7/10
Cannon Fodder
3 January 2014
Warning: Spoilers
Any fan of the Golan-Globus era of Cannon action potboilers will be in their element here. If this had been made in the 80's, Chuck Norris or Michael Dudikoff would be the ass-kicking lead and the movie would eventually wind-up a mini-sensation on VHS. As it is, today in the here and now, we have the physically imposing but charisma-challenged Scott Adkins headlining and a film that is another example of straight to DVD/Blu-Ray cannon fodder (ahem!).

But let's not be too negative. NINJA 2 is actually a quite lovely spiritual re-imagining of the Cannon glory days that doesn't bother to re-imagine very much. And that's a good thing.

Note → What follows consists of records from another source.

(** * OTT trend dashboard: ingestion and filtering (dashboard.py)

    A shallow embedding of [load_all_data] and [filter_data] of
    [dashboard.py], together with the part of pandas they rely on:
    data frames as a column list plus labelled rows, scalar date
    conversion, [concat], boolean indexing and [dropna].

    - A frame is its column labels and its rows; a row carries its index
      label and maps column labels to cells. A column is the list of its
      cells: dtypes are not modelled.
    - What lies outside the script is a parameter of the ingestion: the
      directory of the script, [glob.glob], [pd.read_csv] (the frame
      read from a path or the exception raised) and the conversion
      [pd.to_datetime] applies to the values of a column when it is
      given no format. The format [%Y%m%d] is given a definition of its
      own, after the regular expression of [strptime]. The decorator
      [st.cache_data] memoizes the result and is left out.
    - Code that can raise lives in a result type; the loops of
      [load_all_data], which print, and the loop of [filter_data], which
      creates frame objects, live in a state and exception monad. The
      filter runs on an object store, so that a table in the result can
      be the same object as a table of the input.

    The file has three parts: the embedding, the vocabulary in which the
    properties are stated (with the concrete inputs they are tried on),
    and the lemmas and theorems. *)

From stdpp Require Import gmap strings list fin_maps pretty.
From Stdlib Require Import ZArith Ascii Sorted.

Local Open Scope string_scope.
Local Open Scope Z_scope.

(** ** Exceptions and results *)

Module Py.

(** The exception classes the modelled code can meet. *)
Inductive Exn : Type :=
| KeyError (key : string)
| ValueError (msg : string)
| TypeError (msg : string)
| AttributeError (msg : string)
| OSError (msg : string).

Inductive result (A : Type) : Type :=
| Ok (a : A)
| Raise (e : Exn).
Arguments Ok {A} a.
Arguments Raise {A} e.

Definition rbind {A B} (x : result A) (k : A → result B) : result B :=
  match x with
  | Ok a => k a
  | Raise e => Raise e
  end.

(** [str.split(sep)] for a one-character separator: the pieces between
    the separators, empty pieces included, so the result has one more
    element than the string has separators. *)
Fixpoint split (sep : ascii) (s : string) : list string :=
  match s with
  | EmptyString => [EmptyString]
  | String c s' =>
      if Ascii.eqb c sep then EmptyString :: split sep s'
      else match split sep s' with
           | h :: t => String c h :: t
           | [] => [String c EmptyString]
           end
  end.

(** [os.path.basename]: what follows the last slash. *)
Definition basename (p : string) : string :=
  List.last (split "/"%char p) EmptyString.

(** The last character of a string is a slash. *)
Fixpoint ends_with_slash (s : string) : bool :=
  match s with
  | EmptyString => false
  | String c EmptyString => Ascii.eqb c "/"
  | String _ s' => ends_with_slash s'
  end.

(** [os.path.join] of a directory and one component: a component that
    starts with a slash replaces the directory; no slash is put after
    an empty directory or after one that ends with a slash. *)
Definition path_join (d f : string) : string :=
  match f with
  | String "/" _ => f
  | _ =>
      match d with
      | EmptyString => f
      | _ => if ends_with_slash d then d +:+ f else d +:+ "/" +:+ f
      end
  end.

(** A [dict] with string keys, in insertion order. *)
Definition dict (V : Type) : Type := list (string * V).

Fixpoint dict_set {V} (d : dict V) (k : string) (v : V) : dict V :=
  match d with
  | [] => [(k, v)]
  | (k', v') :: d' =>
      if String.eqb k' k then (k', v) :: d' else (k', v') :: dict_set d' k v
  end.

Fixpoint dict_get {V} (d : dict V) (k : string) : option V :=
  match d with
  | [] => None
  | (k', v') :: d' => if String.eqb k' k then Some v' else dict_get d' k
  end.

End Py.

Export Py.

Global Instance result_ret : MRet result := @Ok.
Global Instance result_bind : MBind result := λ A B k x, rbind x k.

(** ** The pandas fragment *)

Module Pd.

(** A calendar date, as [datetime.date]. *)
Record Date : Type := mkDate { year : Z; month : Z; day : Z }.

(** [pandas.Timestamp]: a wall-clock date, the nanoseconds elapsed since
    midnight, and the UTC offset in minutes when the value is
    timezone-aware ([None] for a naive one). *)
Record Timestamp : Type := mkTs { ts_date : Date; ts_nanos : Z; ts_tz : option Z }.

(** [pd.Timestamp(d)] for a [datetime.date]: naive midnight of that day. *)
Definition Timestamp_of_date (d : Date) : Timestamp :=
  {| ts_date := d; ts_nanos := 0; ts_tz := None |}.

Definition date_compare (a b : Date) : comparison :=
  match year a ?= year b with
  | Eq => match month a ?= month b with
          | Eq => day a ?= day b
          | c => c
          end
  | c => c
  end.

(** Order of two naive timestamps: by date, then by time of day. *)
Definition ts_compare (a b : Timestamp) : comparison :=
  match date_compare (ts_date a) (ts_date b) with
  | Eq => ts_nanos a ?= ts_nanos b
  | c => c
  end.

Definition ts_leb (a b : Timestamp) : bool :=
  match ts_compare a b with Gt => false | _ => true end.

(** One value of a frame. [CNull] stands for NaN, None and NaT alike;
    numbers are integers (no property below looks into a number). *)
Inductive cell : Type :=
| CNull
| CStr (s : string)
| CInt (n : Z)
| CTs (t : Timestamp).

Definition is_null (c : cell) : bool :=
  match c with CNull => true | _ => false end.

Abbreviation row := (gmap string cell).

(** A data frame: the column labels in order and the rows, each with its
    index label. A column missing from a row reads as null. *)
Record DataFrame : Type := mkDF { columns : list string; rows : list (nat * row) }.

(** [pd.DataFrame()] *)
Definition DataFrame_new : DataFrame := {| columns := []; rows := [] |}.

(** [df.empty]: some axis has length zero. *)
Definition empty (df : DataFrame) : bool :=
  match columns df, rows df with
  | [], _ | _, [] => true
  | _, _ => false
  end.

(** [c in df.columns] *)
Definition has_column (c : string) (df : DataFrame) : bool :=
  existsb (String.eqb c) (columns df).

Definition get (c : string) (r : nat * row) : cell := default CNull (r.2 !! c).

(** [df[c]]: the values of a column, [KeyError] when there is none. *)
Definition column (c : string) (df : DataFrame) : result (list cell) :=
  if has_column c df then Ok (get c <$> rows df) else Raise (KeyError c).

Definition add_label (c : string) (cols : list string) : list string :=
  if existsb (String.eqb c) cols then cols else cols ++ [c].

(** [df[c] = v] for a scalar [v]: every row gets [v]; a new label goes
    last, an existing column is overwritten in place. *)
Definition set_scalar (c : string) (v : cell) (df : DataFrame) : DataFrame :=
  {| columns := add_label c (columns df);
     rows := (λ r, (r.1, <[c := v]> r.2)) <$> rows df |}.

(** [df[c] = vs] for a series [vs] computed from a column of [df] itself
    (same index, so the assignment is positional). *)
Definition set_series (c : string) (vs : list cell) (df : DataFrame) : DataFrame :=
  {| columns := add_label c (columns df);
     rows := zip_with (λ r v, (r.1, <[c := v]> r.2)) (rows df) vs |}.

The plot preamble is done and dusted in the first ten minutes, which leaves the rest of the running time devoted to a plethora of exceptionally well choreographed fights, stunts, explosions and action sequences.

Casey (Adkins) is an American Ninja-type working in a dojo as a ninjitsu master and happily settled in conjugal bliss with his cute Japanese bride. After an altercation with two street thugs, Casey returns home to find his pregnant wife has been strangled and garroted to death with a barbed-wire whip contraption. She's quickly consigned to the grave and the film moves forward at breakneck speed into a ninja-revenge narrative which sees our hero punching, chopping, kicking, stabbing, slicing and dicing his way through Thailand and Burma (Myanmar) in pursuit of a villainous jungle drug lord. And that's it.

Adkins is physically imposing and visually impressive, but lacks the awe-inspiring on-screen presence of Chuck or Arnie or JCVD in their prime. That said, he let's his physicality do the talking for him and it easily makes up for the on-screen deficit resulting from his lack of acting ability and moribund persona. The fights are superb and furious, and the scene in which he takes out a dojo of martial arts hoodlums in one fluid go is a stunner.

The film is well shot, very economical but clean and sharp and ploughs a comfortably familiar furrow from beginning to end. You're never in any doubt as to the outcome, but it's so much fun getting there that doesn't matter in the least. There's a "twist" which isn't any sort of surprise as its massively signposted early on, and the violence on show falls into the medium-rare category without being overly explicit.

A word to the very hard-of-thinking. There are some subtitles – more than one might usually expect in a film of this type – but hopefully this will not alienate audiences who traditionally don't like to or can't read. If the subtitles weren't there, it would make little difference as it's strikingly obvious what's being said and what's going on. You'll get the gist without any unnecessary effort or strain, so don't panic.

Overall, NINJA 2 is resolutely undemanding action fare that wears its beating 80s Cannon-rendered heart on its Golan-Globus embroidered sleeve. A welcome reminder of a time when action-movies were marvellously mindless fun and VHS was the home-entertainment weapon of choice. More like this.